Then last week I left my rod at the river. We were packing up. The others were quicker than me. They were climbing into their bakkie. It was raining. I pictured myself alone in the storm up there after they had gone. The notion may have felt a little forlorn. I may have rushed. An hour later I was driving along the base of Spionkop mountain when an unexplained chill entered my spine, and I revisited my packing up, and realized I had no recollection of snipping off the fly.
It was a night of restlessness and sore shins (yes…kicking myself). In the morning we drove all the way back up there. The roads were a mess after the storm. The rod was lying unharmed in the grass barely twenty metres from where we had parked. It just dropped off the cattle rails into the veld, along with my prized 1940’s Hardy’s lightweight reel.
The relief saw me babbling and rattling off amazing fishing stories all the way home.

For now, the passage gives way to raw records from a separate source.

(* ===== verification/AgentSigner.v ===== *)
(** * The agent's request signer (agent/signer.py)

    The agent keeps an Ed25519 key in a file and signs every request with it.
    The server's check is [AgentAuth._verify_agent_signature]; that the two
    fit together is [signed_request_accepted]. *)
From S2P Require Import Prelude.
From S2P Require Export PyBase64 AgentProps.
From S2P Require Import Samples.

(** The private keys of the scheme that [Ed25519] verifies: generation, the
    raw public key, signing, and the PEM form in which a key is stored. *)
Class Ed25519Keys `{Ed25519} := {
  private_key : Type;
  generate : nat → private_key;
  public_bytes : private_key → string;
  sign : private_key → string → string;
  pem_encode : private_key → string;
  (** [load_pem_private_key]: [None] is the [ValueError] for bytes that are not
      the PEM of an Ed25519 key. *)
  pem_decode : string → option private_key
}.

Class Ed25519KeysOk `(K : Ed25519Keys) : Prop := {
  public_bytes_valid : ∀ k, valid_key (public_bytes k) = true;
  public_bytes_nonempty : ∀ k, public_bytes k ≠ EmptyString;
  sign_verifies : ∀ k m, verify (public_bytes k) (sign k m) m = true;
  pem_roundtrip : ∀ k, pem_decode (pem_encode k) = Some k
}.

(** [uuid.uuid4().hex], by the number of the call. *)
Class Uuids := uuid4_hex : nat → string.

Section Signer.
Context `{K : Ed25519Keys} `{!Uuids}.

Record AgentSigner := Signer { _private_key : private_key; _server_code : string; key_path : string }.

Definition public_key_b64 (signer : AgentSigner) : string := b64encode (public_bytes (_private_key signer)).

(** [AgentSigner.sign_headers] at time [now], with the [n]-th request id. *)
Definition sign_headers (signer : AgentSigner) (method path body : string) (now : datetime) (n : nat)
    : signature_headers :=
  let timestamp := py_str (int_time now) in
  let request_id := uuid4_hex n in
  let canonical := py_upper method +:+ newline +:+ path +:+ newline +:+ timestamp +:+ newline
                     +:+ request_id +:+ newline +:+ sha256_hex body in
  Headers (Some (_server_code signer)) (Some timestamp) (Some request_id)
    (Some (b64encode (sign (_private_key signer) canonical))).

(** [load_or_create_signer] on the files of the machine; [k] numbers the key
    that is generated if there is no file. *)
Definition load_or_create_signer (files : gmap string string) (key_file server_code : string) (k : nat)
    : gmap string string * option AgentSigner :=
  match files !! key_file with
  | Some bytes => (files, (λ key, Signer key server_code key_file) <$> pem_decode bytes)
  | None =>
    let key := generate k in
    (<[key_file := pem_encode key]> files, Some (Signer key server_code key_file))
  end.

Context `{!Ed25519KeysOk K}.

Lemma verify_own_signature (k : private_key) (m : string) :
  verify_signature (b64encode (public_bytes k)) (b64encode (sign k m)) m = true.
Proof. unfold verify_signature. by rewrite !b64_roundtrip, public_bytes_valid, sign_verifies. Qed.

(** The key the agent reports at registration passes the server's check. *)
Lemma public_key_accepted (signer : AgentSigner) : is_valid_public_key (public_key_b64 signer) = true.
Proof. unfold is_valid_public_key, public_key_b64. by rewrite b64_roundtrip, public_bytes_valid. Qed.

(** The agent survives restarts: once [load_or_create_signer] has returned a
    signer, every later call with the file untouched returns the same key and
    writes nothing. *)
Lemma signer_persistent (files files' : gmap string string) (key_file code : string) (k k' : nat) signer :
  load_or_create_signer files key_file code k = (files', Some signer) →
  load_or_create_signer files' key_file code k' = (files', Some signer).
Proof.
  unfold load_or_create_signer. destruct (files !! key_file) as [bytes|] eqn:Hf.
  - intros [= <- Hs]. by rewrite Hf, Hs.
  - intros [= <- <-]. by rewrite lookup_insert_eq, pem_roundtrip.
Qed.

Context `{R : Redis} `{!RedisOk R}.

(** The headers of a request, checked by the server that has the agent's key:
    the outcome is decided by the clocks and the replay cache alone. *)
Lemma verify_signed (cfg : settings) (signer : AgentSigner) (req : request) (t : OpsAgentToken)
    (sv : OpsServer) (o : outside) (now : datetime) (n : nat) :
  OpsServer.server_code sv = _server_code signer →
  OpsAgentToken.signing_public_key t = Some (public_key_b64 signer) →
  0 ≤ int_time now < 2 ^ 64 →
  _verify_agent_signature cfg req t sv (sign_headers signer (method req) (path req) (body req) now n) o =
  if AGENT_SIGNATURE_MAX_SKEW cfg <? Z.abs (int_time (wall o) - int_time now)
  then (cache o, unauthorized AGENT_TIMESTAMP_INVALID "时间戳超出允许范围") else
  let '(cache', replayed) := is_replayed (OpsServer.id sv) (uuid4_hex n) (AGENT_SIGNATURE_MAX_SKEW cfg * 2)
                               (cache o) (cache_time o) (cache_fault o) in
  match replayed with
  | Some true => (cache', unauthorized AGENT_REQUEST_REPLAYED "请求已重放")
  | Some false => (cache', Ok ())
  | None => if AGENT_REQUIRE_SIGNATURE cfg
            then (cache', Raise (AppException AGENT_SIGNATURE_INVALID "重放校验服务不可用" 503))
            else (cache', Ok ())
  end.
Proof.
  intros Hcode Hkey Hnow. unfold _verify_agent_signature, sign_headers.
  cbn [x_agent_id x_timestamp x_request_id x_signature].
  rewrite Hcode, String.eqb_refl, Hkey, py_int_of_str by done. cbn [negb].
  destruct (AGENT_SIGNATURE_MAX_SKEW cfg <? _); [done|].
  assert (py_truthy (Some (public_key_b64 signer)) = true) as ->.
  { simpl. destruct (String.eqb_spec (public_key_b64 signer) ""); [|done].
    by apply b64encode_empty, public_bytes_nonempty in e. }
  cbn [negb default]. unfold canonical_string, body_sha256, public_key_b64. simpl.
  by rewrite verify_own_signature.
Qed.

(** C12: a request signed by the agent is accepted by the server that has the
    agent's key, whatever its method, path and body, if the clocks differ by
    at most the permitted skew and the request id is new to the cache: signer
    and verifier agree on the canonical string and on every encoding. *)
Theorem signed_request_accepted (cfg : settings) (signer : AgentSigner) (req : request) (t : OpsAgentToken)
    (sv : OpsServer) (o : outside) (now : datetime) (n : nat) :
  OpsServer.server_code sv = _server_code signer →
  OpsAgentToken.signing_public_key t = Some (public_key_b64 signer) →
  0 ≤ int_time now < 2 ^ 64 → 0 < AGENT_SIGNATURE_MAX_SKEW cfg →
  Z.abs (int_time (wall o) - int_time now) ≤ AGENT_SIGNATURE_MAX_SKEW cfg →
  cache_fault o = NoFault →
  rget (cache o) (cache_time o) (replay_key (OpsServer.id sv) (uuid4_hex n)) = None →
  (_verify_agent_signature cfg req t sv (sign_headers signer (method req) (path req) (body req) now n) o).2 = Ok ().
Proof.
  intros Hcode Hkey Hnow Hpos Hskew Hf Hnew. rewrite verify_signed, (proj2 (Z.ltb_ge _ _) Hskew) by done.
  unfold is_replayed, set_nx. rewrite Hf, Hnew.
  by destruct (Z.leb_spec (AGENT_SIGNATURE_MAX_SKEW cfg * 2) 0); [lia|].
Qed.
End Signer.
Arguments AgentSigner {_ _}.

(** ** Instances *)

(** The toy scheme has one key; its PEM is the name of the scheme. *)
#[export] Instance toy_keys : Ed25519Keys := {|
  private_key := unit;
  generate _ := ();
  public_bytes _ := "hello";
  sign _ _ := "hello";
  pem_encode _ := "toy";
  pem_decode s := if String.eqb s "toy" then Some () else None
|}.

#[export] Instance toy_keys_ok : Ed25519KeysOk toy_keys.
Proof. split; [done|done|done|by intros []]. Qed.

#[export] Instance toy_uuids : Uuids := λ n, py_str (Z.of_nat n).

Definition toy_signer : AgentSigner := Signer () "web-1" "agent_ed25519.key".

Lemma signed_request_accepted_witness :
  (_verify_agent_signature toy_config toy_request toy_token toy_server
     (sign_headers toy_signer "POST" "/api/v1/agent/heartbeat" "{}" 1699999700000000 0) toy_first).2 = Ok ().
Proof.
  apply (signed_request_accepted toy_config toy_signer toy_request toy_token toy_server toy_first 1699999700000000 0);
    [reflexivity|vm_compute; reflexivity|split; by vm_compute|by vm_compute|by vm_compute|reflexivity|vm_compute; reflexivity].
Defined.
(** The dashboard shows every active server once, in the order of decreasing
    ids, with its newest metric, and its totals agree with the list; it never
    fails and changes nothing. *)
Theorem get_overview_spec (d : db) (n : nat) :
  server_keys d → ∃ o, run get_overview d n = (Ok o, d, n) ∧ dashboard_of d o.
Proof.
  intros Hk.
  assert (wp get_overview (λ o s', dashboard_of d o ∧ s' = Session d d n) no_exc (Session d d n)) as Hwp.
  2: { destruct (run_total _ _ _ _ Hwp) as (o & s' & Hrun & Ho & ->). by exists o. }
  unfold get_overview. apply wp_bind. unfold ServerRepository.get_status_counts. apply wp_bind, wp_get_work, wp_ret.
  apply wp_bind. unfold MetricRepository.get_server_usage_avg.
  apply wp_bind, wp_get_work, wp_bind, (wp_map_obj TMetric).
  { intros i (m & Hm & _)%elem_of_matching. by exists m. }
  apply wp_ret, wp_bind. unfold AlertEventRepository.count_active, count. apply wp_bind, wp_select_where, wp_ret.
  apply wp_bind, wp_list_active.
  apply wp_bind, (wp_map_obj TServer).
  { intros i (m & Hm & _)%elem_of_matching. by exists m. }
  cbn [work]. apply wp_bind, wp_latest_map. intros latest Hlatest. apply wp_ret. split; [|done].
  destruct (listed_servers d latest Hk) as (Ho & Hs & Hl & Hlen). split; [exact Ho|exact Hs| | |done].
  - intros sv o Hin. destruct (Hl sv o Hin) as [-> Hsv]. apply Hlatest, list_elem_of_fmap_2.
    apply Hs in Hsv as (i & Hi & He). apply (elem_of_rows_of TServer). exists i. split; [|done].
    apply elem_of_matching. by exists sv.
  - cbn [server_list server_stats ServerRepository.total]. rewrite Hlen. apply length_by_status.
Qed.

(** ** The exported gauges *)

Lemma set_gauges_in (gauge : string) (counts : string → Z) (labels : list string) (g : gmap (string * string) Z) (label : string) :
  label ∈ labels → set_gauges gauge counts labels g !! (gauge, label) = Some (counts label).
Proof.
  unfold set_gauges, gauges in *. intros Hin.
  assert (label ∈ labels ∨ g !! (gauge, label) = Some (counts label)) as Hcase by by left.
  clear Hin. revert g Hcase. induction labels as [|l labels IH]; intros g Hcase; simpl.
  - by destruct Hcase as [?%elem_of_nil|].
  - apply IH. destruct (decide (l = label)) as [->|Hne]; [right; by rewrite lookup_insert_eq|].
    destruct Hcase as [[->|Hin]%elem_of_cons|Hg]; [done|by left|right].
    rewrite lookup_insert_ne; [done|congruence].
Qed.

Lemma set_gauges_out (gauge : string) (counts : string → Z) (labels : list string) (g : gmap (string * string) Z) (key : string * string) :
  (∀ label, label ∈ labels → key ≠ (gauge, label)) → set_gauges gauge counts labels g !! key = g !! key.
Proof.
  unfold set_gauges, gauges in *. revert g. induction labels as [|l labels IH]; intros g Hne; simpl; [done|].
  rewrite IH by (intros; apply Hne; list_in). apply lookup_insert_ne. intros <-. eapply Hne; [|done]. list_in.
Qed.

Lemma severity_count (f : string → Z) (l : list string) (m : gmap string Z) sev :
  foldl (λ counts s, <[s := f s]> counts) m l !! sev = if bool_decide (sev ∈ l) then Some (f sev) else m !! sev.
Proof.
  revert m. induction l as [|s l IH]; intros m; simpl; [done|]. rewrite IH.
  destruct (bool_decide_reflect (sev ∈ l)) as [Hl|Hl].
  - rewrite bool_decide_eq_true_2; [done|list_in].
  - destruct (decide (sev = s)) as [->|Hne].
    + rewrite lookup_insert_eq, bool_decide_eq_true_2; [done|list_in].
    + rewrite lookup_insert_ne, bool_decide_eq_false_2 by (set_solver || done). done.
Qed.

(** The keys of the exported gauges. *)
Definition exported (key : string * string) : Prop :=
  (∃ st, key = ("ops_agent_status", agent_status_str st)) ∨ key = ("ops_server_total", EmptyString) ∨
  (∃ sev, sev ∈ ALERT_SEVERITIES ∧ key = ("ops_alert_active", sev)) ∨
  (∃ st, key = ("ops_task_status", task_status_str st)).

(** The numbers of rows the gauges show. *)
Record gauges_show (d : db) (g : gauges) : Prop := {
  ga_agents : ∀ st, g !! ("ops_agent_status", agent_status_str st) = Some (Z.of_nat (length
    (matching TServer (λ s, ServerRepository.enabled s && bool_decide (OpsServer.agent_status s = st)) d)));
  ga_total : g !! ("ops_server_total", EmptyString) = Some (Z.of_nat (length (matching TServer ServerRepository.enabled d)));
  ga_alerts : ∀ sev, sev ∈ ALERT_SEVERITIES → g !! ("ops_alert_active", sev) = Some (Z.of_nat (length
    (filter (λ e, AlertEvent.severity e = sev) (rows_of TEvent (matching TEvent active d) d))));
  ga_tasks : ∀ st, g !! ("ops_task_status", task_status_str st) = Some (Z.of_nat (length
    (matching TTask (λ t, bool_decide (OpsTask.status t = st)) d)))
}.

Lemma status_label label : label ∈ AGENT_STATUSES → ∃ st, label = agent_status_str st.
Proof.
  intros [<-|[<-|[<-|[<-|[]]]]]%list_elem_of_In; [exists A_ONLINE|exists A_WARNING|exists A_OFFLINE|exists A_UNKNOWN]; done.
Qed.

Lemma task_label label : label ∈ TASK_STATUSES → ∃ st, label = task_status_str st.
Proof.
  intros Hl%list_elem_of_In. simpl in Hl.
  destruct Hl as [<-|[<-|[<-|[<-|[<-|[<-|[<-|[<-|[<-|[]]]]]]]]]];
    [exists T_CREATED|exists T_PENDING|exists T_RUNNING|exists T_SUCCESS|exists T_FAILED|exists T_TIMEOUT
    |exists T_CANCELLED|exists T_RETRYING|exists T_DEAD]; done.
Qed.

(** A scrape sets every exported gauge to the number of rows it stands for,
    whatever it showed before, leaves other gauges alone, never fails and
    changes no row. *)
Theorem refresh_gauges_spec (d : db) (g : gauges) (n : nat) :
  ∃ g', run (refresh_gauges g) d n = (Ok g', d, n) ∧ gauges_show d g' ∧
    ∀ key, ¬ exported key → g' !! key = g !! key.
Proof.
  assert (wp (refresh_gauges g) (λ g' s', (gauges_show d g' ∧ ∀ key, ¬ exported key → g' !! key = g !! key) ∧
    s' = Session d d n) no_exc (Session d d n)) as Hwp.
  2: { destruct (run_total _ _ _ _ Hwp) as (g' & s' & Hrun & Hg & ->). by exists g'. }
  unfold refresh_gauges, gauges in *. apply wp_bind. unfold ServerRepository.get_status_counts. apply wp_bind, wp_get_work, wp_ret.
  apply wp_bind. unfold AlertEventRepository.count_active_by_severity. apply wp_bind, wp_select_where, wp_bind, (wp_map_obj TEvent).
  { intros i (e & He & _)%elem_of_matching. by exists e. }
  apply wp_ret, wp_bind. unfold TaskRepository.count_by_status. apply wp_bind, wp_get_work, wp_ret, wp_ret.
  split; [|done]. cbn [work]. split; [split|].
  - intros st.
    rewrite set_gauges_out, set_gauges_out, lookup_insert_ne by (try intros; congruence).
    rewrite set_gauges_in by (destruct st; by apply (bool_decide_unpack _)). by destruct st.
  - rewrite set_gauges_out, set_gauges_out by (intros; congruence). rewrite lookup_insert_eq.
    f_equal. apply length_by_status.
  - intros sev Hsev. rewrite set_gauges_out by (intros; congruence). rewrite set_gauges_in by done.
    rewrite severity_count.
    case_bool_decide as Hin; [done|]. cbn [default from_option].
    destruct (filter _ _) as [|e l] eqn:Hf.
    2: { assert (e ∈ filter (λ e, AlertEvent.severity e = sev) (rows_of TEvent (matching TEvent active d) d))
           as [<- He]%list_elem_of_filter by (rewrite Hf; list_in).
         by destruct Hin; apply list_elem_of_fmap_2. }
    by apply list_elem_of_In in Hsev as [<-|[<-|[]]].
  - intros st. rewrite set_gauges_in by (destruct st; by apply (bool_decide_unpack _)). by destruct st.
  - intros key Hn. unfold exported in Hn.
    rewrite set_gauges_out, set_gauges_out; [rewrite lookup_insert_ne; [apply set_gauges_out|]|..].
    + intros label Hl ->. apply Hn. left. by apply status_label in Hl as [st ->]; exists st.
    + intros <-. apply Hn. by right; left.
    + intros label Hl ->. apply Hn. do 2 right; left. by exists label.
    + intros label Hl ->. apply Hn. do 3 right. by apply task_label in Hl as [st ->]; exists st.
Qed.
End Props.

(** ** Instances *)

Definition demo_metric (at_ : datetime) (cpu : Q) (received : Z) : MonitorServerMetric :=
  MonitorServerMetric.Mk 0 1 at_ (Some cpu) None None None (Some received) (Some 0) None None None None None 0.

(** Three metrics in two buckets: the counter moves by 120 MB within a minute. *)
Definition monitor_db : db :=
  (run (_ ← create TMetric (demo_metric (seconds 1699999990) (10 # 1)%Q 0);
        _ ← create TMetric (demo_metric (seconds 1700000000) (30 # 1)%Q 1048576);
        _ ← create TMetric (demo_metric (seconds 1700000050) (20 # 1)%Q 126877696);
        commit) agent_db 0).1.2.

Lemma monitor_server_keys : server_keys monitor_db.
Proof. apply (bool_decide_unpack _). by vm_compute. Qed.

#[local] Opaque monitor_db.


Example summary_rates :
  (match (run (get_summary 1 "1h") monitor_db 60).1.1 with
   | Ok s => (λ p, (MetricBucket.network_in_rate p)) <$> MetricSummary.points s
   | Raise _ => []
   end) = [0%Q; 2%Q].
Proof. vm_compute. reflexivity. Qed.

Lemma get_overview_spec_witness :
  ∃ o, run get_overview monitor_db 60 = (Ok o, monitor_db, 60%nat) ∧ dashboard_of monitor_db o.
Proof. exact (get_overview_spec monitor_db 60 monitor_server_keys). Defined.

Lemma refresh_gauges_spec_witness :
  ∃ g', run (refresh_gauges ∅) monitor_db 60 = (Ok g', monitor_db, 60%nat) ∧ gauges_show monitor_db g'.
Proof.
  destruct (refresh_gauges_spec monitor_db ∅ 60) as (g' & Hrun & Hg & _). exists g'. exact (conj Hrun Hg).
Defined.
(* ===== verification/AgentWorker.v ===== *)
(** * The agent's task worker (agent/worker.py, agent/errors.py, agent/executor/service.py)

    A round of the worker takes the tasks that [fetch_pending] handed out, runs
    each through the service executor and reports the outcome.  Subprocesses
    are a parameter; the commands that were started are recorded. *)
From Stdlib Require Import QArith.
From S2P Require Import Prelude.
From S2P Require Export AgentClient TaskService.

(** ** Error classes (agent/errors.py) *)

Module errors.
Definition COMMAND_NOT_FOUND : string := "COMMAND_NOT_FOUND".
Definition PERMISSION_DENIED : string := "PERMISSION_DENIED".
Definition AGENT_EXECUTION_TIMEOUT : string := "AGENT_EXECUTION_TIMEOUT".
Definition SERVICE_NOT_WHITELISTED : string := "SERVICE_NOT_WHITELISTED".
Definition TASK_ACTION_INVALID : string := "TASK_ACTION_INVALID".
Definition SERVICE_UNHEALTHY : string := "SERVICE_UNHEALTHY".
Definition UNKNOWN : string := "UNKNOWN".
End errors.

Definition contains_any (words : list string) (text : string) : bool := existsb (λ w, py_contains w text) words.

Definition classify_failure (output : option string) : string :=
  let text := py_lower (default EmptyString output) in
  if contains_any ["超时"; "timeout"] text then errors.AGENT_EXECUTION_TIMEOUT
  else if contains_any ["not found"; "not-found"; "no such file"; "unknown service"] text then errors.COMMAND_NOT_FOUND
  else if contains_any ["permission"; "access denied"; "authentication"] text then errors.PERMISSION_DENIED
  else if contains_any ["failed"; "inactive"; "dead"] text then errors.SERVICE_UNHEALTHY
  else errors.UNKNOWN.

Definition classify_validation_error (message : string) : string :=
  if py_contains "白名单" message || py_contains "whitelist" (py_lower message)
  then errors.SERVICE_NOT_WHITELISTED else errors.TASK_ACTION_INVALID.

(** ** The service executor (agent/executor/service.py) *)

(** How [subprocess.run(..., text=True)] ends; the texts are [str(exc)].
    [BadValue] is a [ValueError]: a NUL byte in an argument, or output that is
    not UTF-8. *)
Inductive process :=
  | Completed (returncode : Z) (stdout stderr : string)
  | TimeoutExpired (text : string)
  | OsError (text : string)
  | BadValue (text : string)
  | OtherError (text : string).

(** The [n]-th process: its arguments and its time limit in seconds. *)
Class Subprocess := run_process : nat → list string → Z → process.

Definition ALLOWED_ACTIONS : list string := ["STATUS"; "START"; "STOP"; "RESTART"].

Definition ACTION_COMMANDS : list (string * list string) :=
  [("STATUS", ["systemctl"; "is-active"]); ("START", ["systemctl"; "start"]);
   ("STOP", ["systemctl"; "stop"]); ("RESTART", ["systemctl"; "restart"])].

(** [ACTION_COMMANDS[action]]. *)
Fixpoint command_of (action : option string) (l : list (string * list string)) : option (list string) :=
  match l with
  | [] => None
  | (a, c) :: l' => if bool_decide (action = Some a) then Some c else command_of action l'
  end.

Definition LOG_LINES_DEFAULT : Z := 200.

(** What the executor returns: [(success, output)], a [ValueError] or another
    exception, with the exception's text. *)
Inductive execution :=
  | Finished (success : bool) (output : string)
  | RaisesValueError (text : string)
  | RaisesOther (text : string).

(** [str(o)] of an optional string. *)
Definition py_str_opt (o : option string) : string := default "None" o.

(** [(a or b or "")]. *)
Definition first_nonempty (a b : string) : string := if String.eqb a EmptyString then b else a.

Section Executor.
Context `{!Subprocess} (allowed : list string).

(** [ServiceExecutor.validate]; [Some] is the text of the [ValueError]. *)
Definition validate (service action : option string) : option string :=
  if negb (bool_decide (service ∈ Some <$> allowed))
  then Some ("服务 " +:+ py_str_opt service +:+ " 不在白名单内，拒绝执行")
  else if negb (bool_decide (action ∈ Some <$> ALLOWED_ACTIONS))
  then Some ("不允许的操作类型: " +:+ py_str_opt action)
  else None.

(** The commands started so far, oldest first. *)
Abbreviation commands := (list (list string)) (only parsing).

Definition run_action (service action : option string) (timeout : Z) (log : commands) : execution * commands :=
  match validate service action with
  | Some text => (RaisesValueError text, log)
  | None =>
    match command_of action ACTION_COMMANDS, service with
    | Some command, Some s =>
      let argv := command ++ [s] in
      (match run_process (length log) argv timeout with
       | Completed returncode stdout stderr =>
         if returncode =? 0 then Finished true (py_strip stdout)
         else Finished false (py_strip (first_nonempty stderr stdout))
       | TimeoutExpired _ => Finished false ("执行超时（" +:+ py_str timeout +:+ "s）")
       | OsError text => Finished false ("执行失败: " +:+ text)
       | BadValue text => RaisesValueError text
       | OtherError text => RaisesOther text
       end, log ++ [argv])
    | _, _ => (RaisesOther "KeyError", log)
    end
  end.

Definition fetch_logs (service : option string) (lines : Z) (log : commands) : execution * commands :=
  match validate service (Some "STATUS"), service with
  | Some text, _ => (RaisesValueError text, log)
  | None, Some s =>
    let argv := ["journalctl"; "-n"; py_str lines; "-u"; s; "--no-pager"] in
    (match run_process (length log) argv 30 with
     | Completed returncode stdout stderr =>
       Finished (returncode =? 0) (py_strip (first_nonempty stdout stderr))
     | TimeoutExpired text | OsError text => Finished false ("获取日志失败: " +:+ text)
     | BadValue text => RaisesValueError text
     | OtherError text => RaisesOther text
     end, log ++ [argv])
  | None, None => (RaisesOther "TypeError", log)
  end.

(** ** The worker (agent/worker.py) *)

(** The branch of [_execute_one] before the report. *)
Definition execute (task : claim) (log : commands) : execution * commands :=
  if bool_decide (claim_action task = Some "LOGS") then fetch_logs (claim_service_name task) LOG_LINES_DEFAULT log
  else run_action (claim_service_name task) (claim_action task) (claim_timeout_seconds task) log.

(** The report of an outcome. *)
Definition report_of (task : claim) (outcome : execution) : task_report :=
  let id := claim_execution_id task in
  match outcome with
  | RaisesValueError text => TaskReport id "FAILED" None (Some text) (Some (classify_validation_error text)) None
  | RaisesOther text => TaskReport id "FAILED" None (Some text) (Some errors.UNKNOWN) None
  | Finished true output =>
    TaskReport id "SUCCESS" (Some output) None None
      (if bool_decide (claim_action task = Some "LOGS") then Some output else None)
  | Finished false output => TaskReport id "FAILED" None (Some output) (Some (classify_failure (Some output))) None
  end.

(** [_execute_one] and [poll_once]: [report] posts one report and says whether
    it arrived; an exception of a report is logged, and the round goes on. *)
Context {T : Type} (report : task_report → T → T * bool).

Definition _execute_one (task : claim) (log : commands) (st : T) : commands * T * bool :=
  let '(outcome, log') := execute task log in
  let '(st', arrived) := report (report_of task outcome) st in
  (log', st', arrived).

(** The number of tasks processed, and what is left of the commands and the
    transport. *)
Fixpoint poll_tasks (pending : list claim) (log : commands) (st : T) (processed : Z) : commands * T * Z :=
  match pending with
  | [] => (log, st, processed)
  | task :: pending' =>
    let '(log', st', arrived) := _execute_one task log st in
    poll_tasks pending' log' st' (if arrived then processed + 1 else processed)
  end.

Definition poll_once (pending : list claim) (log : commands) (st : T) : commands * T * Z :=
  poll_tasks pending log st 0.
End Executor.

(** [report_task_result] through the client as the report of the worker: the
    fuel is enough for every request. *)
Definition client_report `{K : Ed25519Keys} `{!Uuids} (random : nat → Q) {T : Type}
    (send : http_request → T → T * reply) (client : AgentClient) (now : datetime) (n : nat)
    (r : task_report) (st : T) : T * bool :=
  match report_task_result random send client (S (Z.to_nat (_retry_max_count client))) r now n st with
  | Some (st', _, inl _) => (st', true)
  | Some (st', _, inr _) => (st', false)
  | None => (st, false)
  end.
Lemma assets_well_behaved first s :
  well_behaved first s → well_behaved first (assets_pass random machine now recorded config client server_id s).1.
Proof.
  intros Hs. unfold assets_pass. cbv zeta. destruct (Call _ _ _ s) as [s1 r] eqn:Hcall.
  eapply (upload_well_behaved first "assets") in Hcall as Hs1; [|set_solver|done|done].
  destruct r; [|done]. pose proof (with_commands first s1 _ Hs1 (service_commands_allowed (length (commands s1)) _ (λ x H, H))) as Hs2.
  destruct (service.collect_services _ _) as [statuses|]; [|done].
  destruct (Call _ _ _ _) as [s3 r3] eqn:Hcall3 in |- *.
  by eapply (upload_well_behaved first "services") in Hcall3; [|set_solver|..].
Qed.

(** The reports of the worker: their requests go out like the others. *)
Lemma reports_well_behaved first rs st st' count :
  sent_own first st.2 st.1.2 → post_all (report_call random now recorded client) rs st = (st', count) →
  sent_own first st'.2 st'.1.2.
Proof.
  revert st st' count. induction rs as [|r rs IH]; intros [st n] st' count Hst; simpl; [by intros [= <- _]|].
  unfold report_call at 1. cbn [fst snd]. destruct (Call _ _ _ _) as [s1 v] eqn:Hcall.
  eapply (call_well_behaved first) in Hcall as [[Hs1 _] _]; [|by constructor|by split].
  destruct (post_all _ rs _) as [st2 c] eqn:Hrs. intros [= <- _]. by apply IH in Hrs.
Qed.

Lemma task_well_behaved first s :
  well_behaved first s → well_behaved first (task_pass random now recorded tasks_of config client s).1.
Proof.
  intros Hs. unfold task_pass. destruct (Call _ _ _ s) as [s1 r] eqn:Hcall.
  destruct (call_well_behaved first _ _ _ _ _ _ call_pending Hs Hcall) as [Hs1 _]. destruct r as [v|]; [|done].
  unfold poll_once.
  destruct (poll_tasks_spec (services (collect config)) (report_call random now recorded client) (tasks_of v)
    (commands s1) (net s1, requests s1) 0) as (rs & cmds & st' & count & -> & Hpost & Hcmds & _ & _).
  destruct Hs1 as [Hsent Hcmd]. split; cbn; [|by apply Forall_app].
  exact (reports_well_behaved first rs (net s1, requests s1) st' count Hsent Hpost).
Qed.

Then there was the time I lost my net on the Sterkspruit. It was back when nets came in pretty much one size category, and that was “large”, especially when taken in the context of our small stream trout. I had spied an amazingly small net, ridiculously small, some might have said back then, behind the counter at The Flyfisherman in Maritzburg. Roger Baert told me it was a sample from a net maker. A novelty of sorts, and a few months later, when it no longer served any purpose, he gave it to me. I screwed an eyelet into the handle and connected it from there to my belt. That day on Birkhall, it kept unscrewing, and all through the day I found myself re-screwing it. Until, that was, I became engrossed in the evening rise.
When we got to the Lindesfarne bridge, it was gone. Dude, ever committed and loyal to the common cause, sprinted across the road, somersaulted over the fence into a patch of bramble and set off at a run to search for it. For hours! He never did find it, but that fence crossing is imprinted on my mind.
And speaking of Dude, there was that enormous fly storage box I handed to him one evening on the bridge over the Bell on the commonage water at the village of Rhodes. When the sun had long set, and we were done frustrating ourselves with small picky rainbows that rejected everything we threw at them, I turned to him and said “Hey Dude, how about that fly box”. And the rest is history.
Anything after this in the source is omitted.